◆ Work item
From the listing below, extract every line containing "taken".

---- Input data

Lemma apply_calls_units (cs : list InsertCall) (d : Delta) :
  delta_units (apply_calls cs d) = delta_units d ++ flat_map call_units cs.
Proof.
  revert d. induction cs as [|c cs IH]; intros d.
  - cbn. rewrite app_nil_r. reflexivity.
  - change (apply_calls (c :: cs) d) with (apply_calls cs (Delta_insert d c.1 (Some c.2))).
    rewrite IH, Delta_insert_units, <- app_assoc. reflexivity.
Qed.

Lemma insert_calls_snoc (lines : list Line) (l : Line) :
  insert_calls (lines ++ [l])
  = insert_calls_every_line lines ++ segment_calls l
    ++ (if decide (line_attributes l = ∅) then [] else [closing_newline l]).
Proof.
  induction lines as [|l0 lines IH]; [reflexivity|].
  change ((l0 :: lines) ++ [l]) with (l0 :: (lines ++ [l])).
  remember (lines ++ [l]) as tail eqn:Ht.
  destruct tail as [|l1 rest]; [destruct lines; discriminate|].
  change (insert_calls (l0 :: l1 :: rest))
    with (segment_calls l0 ++ closing_newline l0 :: insert_calls (l1 :: rest)).
  rewrite IH. unfold insert_calls_every_line. cbn [flat_map].
  rewrite <- !app_assoc. reflexivity.
Qed.

(** C7, as amended.  Read unit by unit, the Delta of [encodeContent] holds,
    for every line but the last, the units of the line's segments followed
    by one newline that carries the line's attributes; the last line is
    followed by such a newline only if its attributes are not empty. *)
Theorem encodeContent_closing_newlines (lines : list Line) (l : Line) :
  delta_units (encodeContent (lines ++ [l]))
  = flat_map (fun l0 => line_units l0 ++ [closing_newline l0]) lines
    ++ line_units l
    ++ (if decide (line_attributes l = ∅) then [] else [closing_newline l]).
Proof.
  rewrite encodeContent_calls, apply_calls_units, insert_calls_snoc.
  cbn [delta_units flat_map app]. rewrite !flat_map_app. f_equal.
  - unfold insert_calls_every_line. induction lines as [|l0 lines IH]; [reflexivity|].
    cbn [flat_map]. rewrite !flat_map_app, IH. unfold line_units.
    rewrite <- !app_assoc. reflexivity.
  - f_equal. destruct (decide (line_attributes l = ∅)); reflexivity.
Qed.

(** C7, as stated, fails: a single line without block attributes is followed
    by no newline at all. *)
Lemma encodeContent_newline_every_line_fails :
  ¬ (∀ lines : list Line,
       delta_units (encodeContent lines)
       = flat_map (fun l0 => line_units l0 ++ [closing_newline l0]) lines).
Proof.
  intros H. specialize (H single_line_document).
  assert (Hne : bool_decide
            (delta_units (encodeContent single_line_document)
             = flat_map (fun l0 => line_units l0 ++ [closing_newline l0])
                 single_line_document) = false) by (vm_compute; reflexivity).
  apply bool_decide_eq_false in Hne. exact (Hne H).
Qed.

Example single_line_document_encoded :
  encodeContent single_line_document = [ OpInsert (IText "a") (Some bold) ].
Proof. vm_compute. reflexivity. Qed.

(** ** Trailing empty lines *)

Lemma dropRightWhile_last {A : Type} (p : A → bool) (l : list A) :
  match last (dropRightWhile p l) with
  | Some x => p x = false
  | None => True
  end.
Proof.
  induction l as [|a rest IH]; [exact I|].
  cbn [dropRightWhile].
  destruct (dropRightWhile p rest) as [|k ks].
  - destruct (p a) eqn:Hp; [exact I|exact Hp].
  - rewrite last_cons_cons. exact IH.
Qed.
(** * SQLChain: a shallow embedding of [src/chain.py]

    The development follows the layout of the Python module: exceptions,
    [ParallelConfig], [ExecutionStats], the iterator protocol the streams
    are built on, [BaseStream], [Stream] and [ParallelStream].

    Conventions.
    - Python [int] is [Z]; [float] fields are only stored, never computed
      with, and are carried as [Q].
    - A call that may raise returns [res]; the message and the [__cause__]
      of the wrapping exceptions are not modelled, only their class.
    - Caller-supplied functions are pure but may raise: [A -> res B].
    - [StopIteration] is an exception like any other wherever the code
      catches [Exception] (around the chunk results, in [_execute], in
      the retry helper).  Raised by the function of a lazy [map] or
      [filter] it leaves [next()] and ends the iteration for [list] and
      [sorted]; it does not leave a coroutine, where Python raises
      [RuntimeError] in its place.
    - Every builder passes [source=self.source] and [stats=self.stats] on,
      so all pipeline values of one chain alias the same two objects.  The
      [World] holds these two objects; a pipeline value holds what is its
      own: the transform list, the configuration and the result cache.
    - Worker threads and processes run pure functions; their scheduling
      is invisible to the results, which are picked up in submission
      order.  Timeouts (real time) are not modelled: workers are taken to
      answer in time.  What [reduce_async] hands to its process pool is
      taken to cross the process boundary, and what a worker raises,
      whatever its class, to come back when its result is picked up.  A
      [StopIteration] raised in a worker of [reduce_async] is thus taken
      to reach [gather] as an exception, which [except Exception] then
      handles; a CPython whose asyncio refuses to store a [StopIteration]
      in a future leaves [reduce_async] waiting instead, and such a run
      is outside the embedding, like a timeout. *)

From Stdlib Require Import String.
From Stdlib Require Import List ZArith Lia Bool QArith Permutation Sorted.
Import ListNotations.
Open Scope Z_scope.
(** The receiver of a method call [o.m(...)]: calling a method on [None]
    raises [AttributeError]. *)
Definition receiver {A} (o : option A) : M A :=
  match o with
  | Some a => ret a
  | None => raise (AttributeError "'NoneType' object has no attribute")
  end.

(** [not o] for an optional object. *)
Definition not_ {A} (o : option A) : bool :=
  match o with
  | Some _ => false
  | None => true
  end.

(** ** The class *)

Definition NOT_CONNECTED : string :=
  "Client not connected. Use async context manager or call connect() first.".

Definition __init__ (self : ref) (path : string) : M unit :=
  modify self (fun _ =>
    {| server_script_path := path; session := None; _stdio_client := None |}).

Definition connect (self : ref) : M unit :=
  path <- getattr self server_script_path ;;
  let server_params := {| command := "python"; args := [path] |} in
  h <- extern (CallStdioClient server_params) (stdio_client server_params) ;;
  set_stdio_client self (Some h) ;;
  o <- getattr self _stdio_client ;;
  h <- receiver o ;;
  s <- extern (CallEnter h) (handle_aenter h) ;;
  set_session self (Some s) ;;
  o <- getattr self session ;;
  s <- receiver o ;;
  extern (CallInitialize s) (session_initialize s).

Definition cleanup (self : ref) : M unit :=
  o <- getattr self _stdio_client ;;
  (if negb (not_ o)
   then h <- receiver o ;; extern (CallExit h) (handle_aexit h)
   else ret tt) ;;
  set_session self None ;;
  set_stdio_client self None.

Definition __aenter__ (self : ref) : M ref :=
  connect self ;;
  ret self.
(** The variables of the loop of [identifyPendingDeterminationScenario]. *)
Record LoopState : Type := mkLoopState {
  earliestScheduled : option PendingDetermination;
  hasAwaitingDecision : bool;
  hasNotYetScheduled : bool
}.

Definition initialState : LoopState := mkLoopState None false false.

(** The four ways a record can count in the loop; the names are the spec's. *)
Inductive Category : Type :=
| PENDING_SCHEDULED
| PENDING_AWAITING_DECISION
| NOT_YET_SCHEDULED
| IGNORED.

Definition Category_eqb (a b : Category) : bool :=
  match a, b with
  | PENDING_SCHEDULED, PENDING_SCHEDULED
  | PENDING_AWAITING_DECISION, PENDING_AWAITING_DECISION
  | NOT_YET_SCHEDULED, NOT_YET_SCHEDULED
  | IGNORED, IGNORED => true
  | _, _ => false
  end.

(** ** utils/getScenarioContent: imports *)

(** What the file imports from [./formatDate] and [./timeSlot].  The
    arguments are record fields and may be missing.  [isDatePast] reads the
    clock; an instance fixes the current time. *)
Class DateTimeImports : Type := {
  isValidDate : JsString -> bool;
  parseConvertDate : JsString -> Date;
  isDatePast : Date -> bool;
  isFirstTimeSlotEarlier : JsString -> JsString -> option bool
}.

(** What the file imports from [./getClaimStatus], [./getClaimDetails] and
    [../types/common]. *)
Class ContentImports : Type := {
  ClaimDetailsResult : Type;
  ClaimDetailsContent : Type;
  ClaimStatusContent : Type;
  getClaimStatus : ScenarioType -> bool -> ClaimStatusContent;
  getClaimDetails : ClaimDetailsResult -> ClaimDetailsContent
}.

(** ** utils/getScenarioContent: code *)

Section GetScenarioContent.

Context {dateTime : DateTimeImports} {content : ContentImports}.

Definition isDeterminationStatusPending (pendingDetermination : PendingDetermination) : bool :=
  negb (truthy (determinationStatus pendingDetermination))
  || match determinationStatus pendingDetermination with
     | Some status => negb (includes NonPendingDeterminationValues status)
     | None => true
     end.

Definition isScheduledStrictlyBefore (first second : PendingDetermination) : bool :=
  let firstScheduleDate := parseConvertDate (scheduleDate first) in
  let secondScheduleDate := parseConvertDate (scheduleDate second) in
  if date_lt firstScheduleDate secondScheduleDate then true
  else if date_gt firstScheduleDate secondScheduleDate then false
  else
    let isEarlier := isFirstTimeSlotEarlier (timeSlotDesc first) (timeSlotDesc second) in
    if negb (truthyFlag isEarlier) then false
    else truthyFlag isEarlier.

(** One turn of the [for ... of] loop. *)
Definition loopBody (st : LoopState) (pendingDetermination : PendingDetermination) : LoopState :=
  if isDeterminationStatusPending pendingDetermination
     && isValidDate (scheduleDate pendingDetermination)
  then
    if negb (isDatePast (parseConvertDate (scheduleDate pendingDetermination)))
    then
      if match earliestScheduled st with
         | None => true
         | Some earliest => isScheduledStrictlyBefore pendingDetermination earliest
         end
      then mkLoopState (Some pendingDetermination) (hasAwaitingDecision st) (hasNotYetScheduled st)
      else st
    else mkLoopState (earliestScheduled st) true (hasNotYetScheduled st)
  else if negb (truthy (determinationStatus pendingDetermination))
          && negb (truthy (scheduleDate pendingDetermination))
          && truthy (requestDate pendingDetermination)
  then mkLoopState (earliestScheduled st) (hasAwaitingDecision st) true
  else st.

Definition runLoop (pendingDeterminations : list PendingDetermination) : LoopState :=
  fold_left loopBody pendingDeterminations initialState.

Definition identifyPendingDeterminationScenario
  (pendingDeterminations : list PendingDetermination) : option PendingDeterminationScenario :=
  let st := runLoop pendingDeterminations in
  match earliestScheduled st with
  | Some earliest => Some (mkScenario Scenario2 (Some earliest))
  | None =>
      if hasAwaitingDecision st then Some (mkScenario Scenario3 None)
      else if hasNotYetScheduled st then Some (mkScenario Scenario1 None)
      else None
  end.

Local Abbreviation Claim := (Claim.t ClaimDetailsResult).

(** The part of [getScenario] after the pending determination scenarios. *)
Definition remainingScenario (claimData : Claim) : PendingDeterminationScenario :=
  if strictEq (Claim.hasPendingWeeks claimData) true
  then mkScenario Scenario4 None
  else if strictEq (Claim.hasCertificationWeeksAvailable claimData) false
  then mkScenario Scenario5 None
  else mkScenario Scenario6 None.

Definition getScenario (claimData : Claim) : PendingDeterminationScenario :=
  match Claim.pendingDetermination claimData with
  | Some pendingDeterminations =>
      if (0 <? Z.of_nat (length pendingDeterminations))
      then
        match identifyPendingDeterminationScenario pendingDeterminations with
        | Some pendingDeterminationScenario => pendingDeterminationScenario
        | None => remainingScenario claimData
        end
      else remainingScenario claimData
  | None => remainingScenario claimData
  end.

Definition continueCertifying (scenarioType : ScenarioType) (claimData : Claim) : bool :=
  let isIgnoredScenario := includesScenario [Scenario5; Scenario6] scenarioType in
  if negb isIgnoredScenario && truthyFlag (Claim.hasCertificationWeeksAvailable claimData)
  then true
  else false.

Definition getScenarioContent (claimData : Claim)
  : Outcome (ScenarioContent ClaimStatusContent ClaimDetailsContent) :=
  let scenarioTypeObject := getScenario claimData in
  let scenarioType := scenarioType scenarioTypeObject in
  let statusContent := getClaimStatus scenarioType (continueCertifying scenarioType claimData) in
  match Claim.claimDetails claimData with
  | None => Thrown "Missing claim details"
  | Some claimDetails =>
      let detailsContent := getClaimDetails claimDetails in
      Returned (mkScenarioContent statusContent detailsContent)
  end.

(** *** The loop, read record by record *)

(** The category of one record: the branch of the loop body that it takes,
    with the conditions of the source. *)
Definition classify (pd : PendingDetermination) : Category :=
  if isDeterminationStatusPending pd && isValidDate (scheduleDate pd)
  then
    if isDatePast (parseConvertDate (scheduleDate pd))
    then PENDING_AWAITING_DECISION
    else PENDING_SCHEDULED
  else if negb (truthy (determinationStatus pd))
          && negb (truthy (scheduleDate pd))
          && truthy (requestDate pd)
  then NOT_YET_SCHEDULED
  else IGNORED.

Definition hasCategory (c : Category) (pds : list PendingDetermination) : bool :=
  existsb (fun pd => Category_eqb (classify pd) c) pds.

(** The scheduled records of the input, in input order. *)
Definition scheduledRecords (pds : list PendingDetermination) : list PendingDetermination :=
  filter (fun pd => Category_eqb (classify pd) PENDING_SCHEDULED) pds.

(** The selection among the scheduled records: the candidate replaces the
    earliest found so far only when it is strictly before it. *)
Fixpoint earliestFrom (best : PendingDetermination) (rest : list PendingDetermination)
  : PendingDetermination :=
  match rest with
  | [] => best
  | pd :: rest' =>
      earliestFrom (if isScheduledStrictlyBefore pd best then pd else best) rest'
  end.

Definition earliestIn (records : list PendingDetermination) : option PendingDetermination :=
  match records with
  | [] => None
  | first :: rest => Some (earliestFrom first rest)
  end.

Definition earliestOf (pds : list PendingDetermination) : option PendingDetermination :=
  earliestIn (scheduledRecords pds).

(** The parsed schedule date of a record. *)
Definition dateOf (pd : PendingDetermination) : Date :=
  parseConvertDate (scheduleDate pd).

(** The category as the spec words it, where absent means that the field is
    missing and present that it is there, whatever the text. *)
Definition isAbsent (v : JsString) : bool :=
  match v with
  | None => true
  | Some _ => false
  end.

Definition specCategory (pd : PendingDetermination) : Category :=
  if isDeterminationStatusPending pd && isValidDate (scheduleDate pd)
  then
    if isDatePast (parseConvertDate (scheduleDate pd))
    then PENDING_AWAITING_DECISION
    else PENDING_SCHEDULED
  else if isAbsent (determinationStatus pd)
          && isAbsent (scheduleDate pd)
          && negb (isAbsent (requestDate pd))
  then NOT_YET_SCHEDULED
  else IGNORED.

End GetScenarioContent.

(** ** The imports as the spec describes them *)

(** The date and time-slot helpers of the spec, with the clock fixed at
    [now] (seconds since 1970-01-01T00:00:00, wall-clock time). *)
Definition specDateTime (now : Z) : DateTimeImports := {|
  isValidDate := FormatDate.isValidDateField;
  parseConvertDate := FormatDate.parseConvertDateField;
  isDatePast := FormatDate.isDatePast now;
  isFirstTimeSlotEarlier := TimeSlot.isFirstTimeSlotEarlierField
|}.

(** A stand-in for the content builders: the status content records the
    arguments of [getClaimStatus], the details content is the program type. *)
Definition plainContent : ContentImports := {|
  ClaimDetailsResult := string;
  ClaimDetailsContent := string;
  ClaimStatusContent := ScenarioType * bool;
  getClaimStatus := fun scenarioType continueCertifying => (scenarioType, continueCertifying);
  getClaimDetails := fun claimDetails => claimDetails
|}.

(** With the helpers of the spec, [first] has the earlier schedule: the earlier
    date or, on the same date, the earlier place of the time slot. *)
Definition earlierSchedule (first second : PendingDetermination) : Prop :=
  exists t1 t2,
    FormatDate.parseConvertDateField (scheduleDate first) = Some t1
    /\ FormatDate.parseConvertDateField (scheduleDate second) = Some t2
    /\ (t1 < t2
        \/ (t1 = t2
            /\ TimeSlot.fieldOrder (timeSlotDesc first)
               < TimeSlot.fieldOrder (timeSlotDesc second))).

(** ** Sample data *)

(** 2021-05-05T00:00:00, the date the tests set the clock to. *)
Definition sampleNow : Z := FormatDate.daysFromCivil 2021 5 5 * FormatDate.secondsPerDay.

Definition sampleImports : DateTimeImports := specDateTime sampleNow.

Definition scheduledJune1Afternoon : PendingDetermination :=
  mkPendingDetermination None (Some "2021-06-01T00:00:00") (Some "2021-04-20T00:00:00") (Some "1-3").

Definition scheduledJune1Morning : PendingDetermination :=
  mkPendingDetermination (Some "") (Some "2021-06-01T00:00:00") (Some "2021-04-21T00:00:00") (Some "10-12").

Definition scheduledJune1NoSlot : PendingDetermination :=
  mkPendingDetermination None (Some "2021-06-01T00:00:00") None None.
(** * Service-centre request tracker: lifecycle, deadlines, escalation

    A shallow embedding of [src/database.py] (class [Database], the SQLite
    store of repair requests) and of the deadline helpers and the two
    guarded actions of [src/app.py], with the properties of the request
    lifecycle proved over it.

    Conventions of the embedding.
    - A Python [str] and an SQLite TEXT value are a [string] holding the
      UTF-8 bytes of the text; equality of texts is equality of bytes.
    - A Python [int] is a [Z]; a value of dynamic type ([Any], a column
      without a fixed type) is a [value].
    - A naive [datetime] is its number of microseconds since
      0001-01-01 00:00:00 (the proleptic Gregorian calendar of the
      [datetime] module).
    - The clock ([datetime.now()], SQLite's CURRENT_TIMESTAMP) is an
      explicit argument of every operation that reads it.
    - The connection is a pair of table sets: what has been committed and
      what the connection sees (committed rows plus the statements executed
      since the last commit).  A failing statement changes nothing itself,
      and the statements executed before it stay in the open transaction.
    - Library functions that are not part of the repository (hashlib's
      SHA-256, the builtin [float], [repr] of a float and
      [datetime.fromisoformat]) are the fields of the class [PyRuntime];
      every theorem holds for all their behaviours.
    - Columns keep the value that was bound to them: SQLite's type affinity
      conversions are outside the model.  The tables of comments and of
      equipment types, which no operation below reads, are left out. *)

From Stdlib Require Import ZArith String Ascii List Lia Bool.
From Stdlib Require Import DecimalString DecimalZ DecimalPos.
From Stdlib Require DecimalFacts.
From stdpp Require Import base option list gmap strings sorting.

--------

◆ Task solution
      order.  Timeouts (real time) are not modelled: workers are taken to
      taken to cross the process boundary, and what a worker raises,
      [StopIteration] raised in a worker of [reduce_async] is thus taken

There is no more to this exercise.